"I Want You Back" is the first national single by the Jackson 5. It was released by Motown on October 6, 1969, and became the first number-one hit for the band on January 31, 1970. It was performed on the band's first television appearances, on October 18, 1969, on Diana Ross's The Hollywood Palace and on their milestone performance on December 14, 1969, on The Ed Sullivan Show.

The song, along with a B-side remake of "Who's Lovin' You" by Smokey Robinson & the Miracles, was the only single to be released from the Jackson 5's first album, Diana Ross Presents The Jackson 5. It went to number one on the Soul singles chart for four weeks and held the number-one position on the Billboard Hot 100 singles chart for the week ending January 31, 1970.

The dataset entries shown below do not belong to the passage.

(* ===== verification/ReplicationProps.v ===== *)
(** * Correctness of follower replication

    The invariant of a follower (its log is contiguous, the high watermark
    lies inside it), what one fetch response may do to log, watermark, state
    machine, completions and I/O batch, and the guarantees over whole
    sequences of responses. *)

From Stdlib Require Import ZifyBool ZifyN ZifyNat Lia.
From Stdlib Require Import Strings.Byte.
From stdpp Require Import base list gmap numbers option strings.
From S2P Require Import Prelude Types NodeState Interfaces BTree DeferredCompletion Replication.

(** ** Observing the application

    The commands a state machine accepted, in order, and the batches a
    listener was handed. *)

Class StateMachineTrace (SM : Type) `{StateMachine SM} := {
  sm_applied : SM -> list (N * AppRecord);
  sm_apply_traced : forall off r s s' res, sm_apply off r s = (s', res) ->
    sm_applied s' = sm_applied s ++ (if is_ok res then [(off, r)] else []);
}.

Class ListenerTrace (LI : Type) `{Listener LI} := {
  li_committed : LI -> list (N * AppRecord);
  li_commit_traced : forall b l, li_committed (li_handle_commit b l) = li_committed l ++ b;
  li_shutdown_traced : forall l, li_committed (li_begin_shutdown l) = li_committed l;
}.

(** ** Logs *)

Lemma al_read_all (a : AbsLog) : al_wf a -> al_read (al_start a) (al_end a) a = al_entries a.
Proof.
  intros Hwf. apply list_filter_all. intros e He.
  pose proof (contiguous_bounds _ _ _ Hwf He). unfold al_end. lia.
Qed.

(** A range of a contiguous log splits at any point of it. *)
Lemma al_read_split (x y z : N) (a : AbsLog) :
  al_wf a -> x <= y -> y <= z -> al_read x z a = al_read x y a ++ al_read y z a.
Proof.
  unfold al_wf, al_read. generalize (al_start a). induction (al_entries a) as [|e es IH];
    intros o Hwf Hxy Hyz; [done|]. cbn [contiguous] in Hwf. apply andb_prop in Hwf as [Ho Hc].
  cbn [list_filter]. rewrite (IH _ Hc Hxy Hyz).
  destruct (x <=? offset e) eqn:E1, (offset e <? y) eqn:E2, (y <=? offset e) eqn:E3,
    (offset e <? z) eqn:E4; cbn [andb]; try lia; try done.
  - rewrite list_filter_none; [done|]. intros e' He'.
    pose proof (contiguous_bounds _ _ _ Hc He'). lia.
Qed.

Lemma al_read_append (x y : N) (es : list LogEntry) (a : AbsLog) :
  contiguous (al_end a) es = true -> y <= al_end a -> al_read x y (al_append es a) = al_read x y a.
Proof.
  intros Hc Hy. unfold al_read, al_append. cbn. rewrite list_filter_app.
  rewrite (list_filter_none _ es); [by rewrite app_nil_r|].
  intros e He. pose proof (contiguous_bounds _ _ _ Hc He). lia.
Qed.

Lemma al_read_truncate (x y from : N) (a : AbsLog) :
  y <= from -> al_read x y (al_truncate_suffix from a) = al_read x y a.
Proof.
  intros Hy. unfold al_read, al_truncate_suffix. cbn. rewrite list_filter_filter.
  apply list_filter_ext. intros e _. lia.
Qed.

Lemma al_truncate_end (from : N) (a : AbsLog) :
  al_wf a -> al_start a <= from <= al_end a ->
  al_wf (al_truncate_suffix from a) /\ al_end (al_truncate_suffix from a) = from.
Proof.
  intros Hwf Hf. unfold al_wf, al_end, al_truncate_suffix in *. cbn.
  rewrite (contiguous_filter_below (al_start a)) by done.
  split; [by apply contiguous_take|]. rewrite length_take. lia.
Qed.

Lemma al_append_wf (es : list LogEntry) (a : AbsLog) :
  al_wf a -> contiguous (al_end a) es = true ->
  al_wf (al_append es a) /\ al_end (al_append es a) = al_end a + N.of_nat (length es).
Proof.
  unfold al_wf, al_end, al_append. cbn. intros Hwf Hc. rewrite contiguous_app, Hwf, Hc, length_app.
  split; [done|lia].
Qed.

(** The offset check of the code gives a contiguous run, below the end of
    the [u64] range. *)
Lemma windows_contiguous_spec (e : LogEntry) (es : list LogEntry) :
  Replication.windows_contiguous (e :: es) = true ->
  offset e + N.of_nat (length (e :: es)) <= u64_max ->
  contiguous (offset e) (e :: es) = true.
Proof.
  revert e. induction es as [|e2 es IH]; intros e Hw Hb.
  - cbn. lia.
  - cbn [Replication.windows_contiguous] in Hw.
    destruct (negb _) eqn:E; [done|]. apply negb_false_iff in E.
    cbn [length] in Hb. rewrite u64_add_small in E by lia.
    specialize (IH e2 Hw). cbn [contiguous]. cbn [contiguous] in IH. cbn [length] in IH.
    rewrite N.eqb_refl in *. replace (offset e + 1) with (offset e2) by lia. cbn [andb].
    rewrite N.eqb_refl. apply IH. lia.
Qed.

Lemma contiguous_windows (o : N) (es : list LogEntry) :
  contiguous o es = true -> o + N.of_nat (length es) <= u64_max ->
  Replication.windows_contiguous es = true.
Proof.
  revert o. induction es as [|e1 es IH]; intros o Hc Hb; [done|].
  cbn [contiguous] in Hc. apply andb_prop in Hc as [Ho Hc]. cbn [length] in Hb.
  specialize (IH _ Hc). destruct es as [|e2 es]; [done|]. cbn [Replication.windows_contiguous].
  cbn [contiguous] in Hc. apply andb_prop in Hc as [Ho2 _]. cbn [length] in *.
  rewrite u64_add_small by lia. replace (offset e2 =? offset e1 + 1) with true by lia.
  cbn [negb]. apply IH. lia.
Qed.

Section Props.
Context {LG SM LI SC CK : Type}.
Context `{!InMemoryLog LG} `{!StateMachine SM} `{!Listener LI}.
Context `{!SnapshotCoordinator SC} `{!Clock CK}.
Context `{!InMemoryLogLaws LG} `{!StateMachineTrace SM} `{!ListenerTrace LI}.
Context (as_app_record : LogEntry -> AppRecord).
Context (deserialize_voters : bytes -> Result VotersRecord).
Context (mgr : Replication.ReplicationManager).

Import Replication.

Abbreviation RWorld := (World LG SM LI SC CK).
Implicit Types (w : RWorld) (st : FollowerState LG).

(** ** The invariant *)

Definition wlog w : AbsLog := iml_abs (log (state w)).
Definition hw w : N := high_watermark (base (state w)).
Definition applied w : list (N * AppRecord) := sm_applied (state_machine w).
Definition notified w : list (N * AppRecord) := li_committed (listener w).
Definition commands (es : list LogEntry) : list (N * AppRecord) := app_records as_app_record es.

Record winv w : Prop := {
  wi_wf : al_wf (wlog w);
  wi_end : log_end_offset (base (state w)) = al_end (wlog w);
  wi_hw : al_start (wlog w) <= hw w <= al_end (wlog w);
  wi_queue : dcq_inv (completion_queue w);
}.

(** The fields of the state that neither the log nor the commit phase touch. *)
Definition identity (s : NodeState) : N * N * N * option N * Role * option N :=
  (node_id s, cluster_id s, current_term s, voted_for s, role s, leader_id s).

Lemma commands_app (es1 es2 : list LogEntry) : commands (es1 ++ es2) = commands es1 ++ commands es2.
Proof. unfold commands, app_records. by rewrite list_filter_app, map_app. Qed.

Lemma commands_cons (e : LogEntry) (es : list LogEntry) :
  commands (e :: es) = commands [e] ++ commands es.
Proof. apply (commands_app [e] es). Qed.

(** Errors of the commit phase: the watermark has moved, not every command
    has been applied. *)
Definition commit_failure {A} (r : Result A) : bool :=
  match r with
  | Err (StateMachineApplyError _) => true
  | Err e => bool_decide (e = InvalidResponse "failed to deserialize VotersRecord"%string)
  | Ok _ => false
  end.

(** The failures that stop the node: the state machine refused a command. *)
Definition apply_failure {A} (r : Result A) : bool :=
  match r with Err (StateMachineApplyError _) => true | _ => false end.

(** A voters record that does not decode. *)
Definition undecodable (e : LogEntry) : Prop :=
  entry_type e = VotersRecordEntry /\ is_ok (deserialize_voters (payload e)) = false.

Record applied_entries (es : list LogEntry) w w' (r : Result unit) : Prop := {
  ae_log : log (state w') = log (state w);
  ae_end : log_end_offset (base (state w')) = log_end_offset (base (state w));
  ae_hw : hw w' = hw w;
  ae_queue : completion_queue w' = completion_queue w /\ resolved w' = resolved w /\
             failed w' = failed w;
  ae_identity : identity (base (state w')) = identity (base (state w));
  ae_listener : notified w' = notified w;
  ae_applied : exists done rest, commands es = done ++ rest /\
    applied w' = applied w ++ done /\ (r = Ok tt -> rest = []);
  ae_error : r = Ok tt \/ commit_failure r = true;
  ae_decode : commit_failure r = true -> apply_failure r = true \/ exists e, e ∈ es /\ undecodable e;
}.

Lemma applied_entries_cons (e : LogEntry) (es : list LogEntry) w w1 w2 (r : Result unit) :
  applied_entries [e] w w1 (Ok tt) -> applied_entries es w1 w2 r ->
  applied_entries (e :: es) w w2 r.
Proof.
  intros [A1 A2 A3 (A4 & A4' & A4'') A5 A6 (d1 & r1 & A7 & A7' & A7'') _ _]
         [B1 B2 B3 (B4 & B4' & B4'') B5 B6 (d2 & r2 & B7 & B7' & B7'') B8 B9].
  rewrite (A7'' eq_refl), app_nil_r in A7.
  split; try congruence; [split_and!; congruence| |].
  - exists (d1 ++ d2), r2. split_and!; [|by rewrite B7', A7', app_assoc|done].
    by rewrite commands_cons, A7, B7, app_assoc.
  - intros Hf. destruct (B9 Hf) as [?|(x & ? & ?)]; [by left|right]. exists x. split; [by right|done].
Qed.

(** A control record applies no command. *)
Lemma applied_entries_control (e : LogEntry) w (w' : RWorld) (r : Result unit) :
  entry_type e <> Command ->
  log (state w') = log (state w) ->
  log_end_offset (base (state w')) = log_end_offset (base (state w)) -> hw w' = hw w ->
  completion_queue w' = completion_queue w -> resolved w' = resolved w -> failed w' = failed w ->
  identity (base (state w')) = identity (base (state w)) ->
  listener w' = listener w -> state_machine w' = state_machine w ->
  r = Ok tt \/ (commit_failure r = true /\ undecodable e) ->
  applied_entries [e] w w' r.
Proof.
  intros Hc H1 H2 H3 H4 H5 H6 H7 H8 H9 H10. split; try done.
  3: naive_solver.
  3:{ intros Hf. destruct H10 as [->|[_ He]]; [done|right]. exists e. split; [left|done]. }
  - unfold notified. congruence.
  - exists [], []. unfold commands, app_records, applied. cbn. unfold EntryType_eqb.
    rewrite bool_decide_eq_false_2 by done. by rewrite app_nil_r, H9.
Qed.

Lemma wp_apply_entry (e : LogEntry) w :
  wp (apply_entries as_app_record deserialize_voters [e]) (applied_entries [e] w) w.
Proof.
  cbn [apply_entries]. unfold upd, upd_state. apply wp_bind. destruct (entry_type e) eqn:Ht.
  - apply wp_try, wp_zoom. intros s r Hs. apply sm_apply_traced in Hs.
    assert (commands [e] = [(offset e, as_app_record e)]) as Hcmd.
    { unfold commands, app_records. cbn. by rewrite Ht. }
    destruct r as [u|err]; wp_steps; split; try done; try (by left); try (by right); try (intros _; by left).
    + exists [(offset e, as_app_record e)], []. by rewrite Hcmd.
    + unfold notified. cbn. apply li_shutdown_traced.
    + exists [], [(offset e, as_app_record e)]. by rewrite Hcmd.
  - wp_steps. apply applied_entries_control; try done; [congruence|by left].
  - destruct (deserialize_voters (payload e)) as [rec|err] eqn:Ed; wp_steps;
      apply applied_entries_control; try done; try congruence; try (by left);
      try (right; split; [done|split; [done|by rewrite Ed]]);
      unfold hw; cbn; destruct (pending_membership_change _); try done; by destruct (_ <=? _).
Qed.

Lemma apply_entries_cons_eq (e : LogEntry) (es : list LogEntry) w :
  apply_entries as_app_record deserialize_voters (e :: es) w =
  se_bind (apply_entries as_app_record deserialize_voters [e])
          (fun _ => apply_entries as_app_record deserialize_voters es) w.
Proof.
  cbn [apply_entries]. unfold se_bind, se_ret. destruct (match entry_type e with _ => _ end w) as [w1 [u|err]]; done.
Qed.

Lemma wp_apply_entries (es : list LogEntry) w :
  wp (apply_entries as_app_record deserialize_voters es) (applied_entries es w) w.
Proof.
  revert w. induction es as [|e es IH]; intros w.
  - apply wp_ret. split; try done; [|by left]. exists [], [].
    split_and!; [done|by rewrite app_nil_r|done].
  - unfold wp. rewrite apply_entries_cons_eq. apply wp_bind.
    eapply wp_mono; [apply wp_apply_entry|]. intros w1 [[]|err] H1.
    + eapply wp_mono; [apply IH|]. intros w2 r. by apply applied_entries_cons.
    + destruct H1 as [H1 H2 H3 H4 H5 H6 (d & rest & H7 & H8 & _) H9 H10]. split; try done.
      * exists d, (rest ++ commands es). split_and!; [|done|done]. by rewrite commands_cons, H7, app_assoc.
      * intros Hf. destruct (H10 Hf) as [?|(x & ->%list_elem_of_singleton & ?)]; [by left|right].
        exists e. split; [left|done].
Qed.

"I Want You Back" was ranked 104 on Rolling Stones 500 Greatest Songs of All Time.

Production
Originally considered for Gladys Knight & the Pips and later for Diana Ross, as "I Wanna Be Free", "I Want You Back" explores the theme of a lover who decides that he was too hasty in dropping his partner. An unusual aspect about "I Want You Back" was that its main lead vocal was performed by a tween, Michael Jackson.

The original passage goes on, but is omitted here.